Collected data:

---+---

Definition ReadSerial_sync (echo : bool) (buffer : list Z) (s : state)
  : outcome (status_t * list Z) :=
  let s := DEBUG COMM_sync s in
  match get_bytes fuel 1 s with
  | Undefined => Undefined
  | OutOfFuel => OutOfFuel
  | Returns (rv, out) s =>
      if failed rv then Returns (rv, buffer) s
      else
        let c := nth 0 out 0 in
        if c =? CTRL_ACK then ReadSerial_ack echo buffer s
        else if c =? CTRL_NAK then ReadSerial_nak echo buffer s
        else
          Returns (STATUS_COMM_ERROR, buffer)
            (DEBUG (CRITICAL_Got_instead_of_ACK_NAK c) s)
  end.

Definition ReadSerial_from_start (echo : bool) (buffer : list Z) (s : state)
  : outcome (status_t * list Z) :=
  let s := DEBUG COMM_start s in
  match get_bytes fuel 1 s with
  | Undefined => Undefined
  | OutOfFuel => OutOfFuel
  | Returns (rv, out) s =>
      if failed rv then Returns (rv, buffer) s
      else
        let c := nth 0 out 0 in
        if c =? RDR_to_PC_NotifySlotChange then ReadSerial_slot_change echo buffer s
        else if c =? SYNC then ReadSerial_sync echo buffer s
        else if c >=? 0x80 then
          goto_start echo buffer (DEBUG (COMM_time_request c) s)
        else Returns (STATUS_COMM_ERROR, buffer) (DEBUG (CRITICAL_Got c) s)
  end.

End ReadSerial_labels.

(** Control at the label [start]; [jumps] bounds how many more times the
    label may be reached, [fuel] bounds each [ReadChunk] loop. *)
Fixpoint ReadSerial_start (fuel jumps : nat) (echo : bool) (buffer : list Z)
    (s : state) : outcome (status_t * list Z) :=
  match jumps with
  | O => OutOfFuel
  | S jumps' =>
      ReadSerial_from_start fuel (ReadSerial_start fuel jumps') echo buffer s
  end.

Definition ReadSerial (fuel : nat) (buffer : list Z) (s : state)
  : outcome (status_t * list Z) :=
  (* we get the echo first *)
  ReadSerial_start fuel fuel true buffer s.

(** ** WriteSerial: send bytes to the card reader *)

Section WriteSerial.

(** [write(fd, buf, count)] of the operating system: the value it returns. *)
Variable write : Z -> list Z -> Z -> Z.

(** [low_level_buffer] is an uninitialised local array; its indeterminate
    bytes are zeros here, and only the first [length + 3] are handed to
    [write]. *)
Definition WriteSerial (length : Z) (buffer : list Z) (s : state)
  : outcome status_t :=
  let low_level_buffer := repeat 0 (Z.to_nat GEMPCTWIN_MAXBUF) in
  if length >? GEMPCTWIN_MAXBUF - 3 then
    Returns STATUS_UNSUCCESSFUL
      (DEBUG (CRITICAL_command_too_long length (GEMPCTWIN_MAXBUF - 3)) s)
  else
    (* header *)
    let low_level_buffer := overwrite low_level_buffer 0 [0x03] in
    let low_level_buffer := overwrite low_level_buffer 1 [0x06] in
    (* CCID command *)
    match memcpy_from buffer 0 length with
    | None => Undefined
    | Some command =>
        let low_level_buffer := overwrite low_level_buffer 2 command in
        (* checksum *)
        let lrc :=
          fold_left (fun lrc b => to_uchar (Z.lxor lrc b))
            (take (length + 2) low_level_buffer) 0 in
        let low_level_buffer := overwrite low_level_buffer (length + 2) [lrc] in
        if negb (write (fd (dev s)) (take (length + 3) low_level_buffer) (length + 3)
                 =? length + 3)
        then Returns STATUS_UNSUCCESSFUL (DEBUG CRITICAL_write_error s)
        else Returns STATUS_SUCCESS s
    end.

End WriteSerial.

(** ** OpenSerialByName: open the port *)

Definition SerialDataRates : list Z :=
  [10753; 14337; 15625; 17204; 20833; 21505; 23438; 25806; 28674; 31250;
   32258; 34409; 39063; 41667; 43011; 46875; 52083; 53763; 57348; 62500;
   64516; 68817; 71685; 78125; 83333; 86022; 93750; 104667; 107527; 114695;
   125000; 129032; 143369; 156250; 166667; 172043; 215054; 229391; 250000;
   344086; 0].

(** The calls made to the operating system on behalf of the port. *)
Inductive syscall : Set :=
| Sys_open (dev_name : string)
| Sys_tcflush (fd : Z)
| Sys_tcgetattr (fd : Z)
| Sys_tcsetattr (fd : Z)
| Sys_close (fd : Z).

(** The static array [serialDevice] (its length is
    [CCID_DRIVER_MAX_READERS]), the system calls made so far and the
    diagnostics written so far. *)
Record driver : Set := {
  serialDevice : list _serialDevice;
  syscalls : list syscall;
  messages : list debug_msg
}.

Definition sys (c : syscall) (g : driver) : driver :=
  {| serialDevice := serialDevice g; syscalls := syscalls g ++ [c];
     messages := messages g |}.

---+---

#### Work order
Whenever a line of the data includes the word "overwrite", show that line in full.

#### Solution for this task
    let low_level_buffer := overwrite low_level_buffer 0 [0x03] in
    let low_level_buffer := overwrite low_level_buffer 1 [0x06] in
        let low_level_buffer := overwrite low_level_buffer 2 command in
        let low_level_buffer := overwrite low_level_buffer (length + 2) [lrc] in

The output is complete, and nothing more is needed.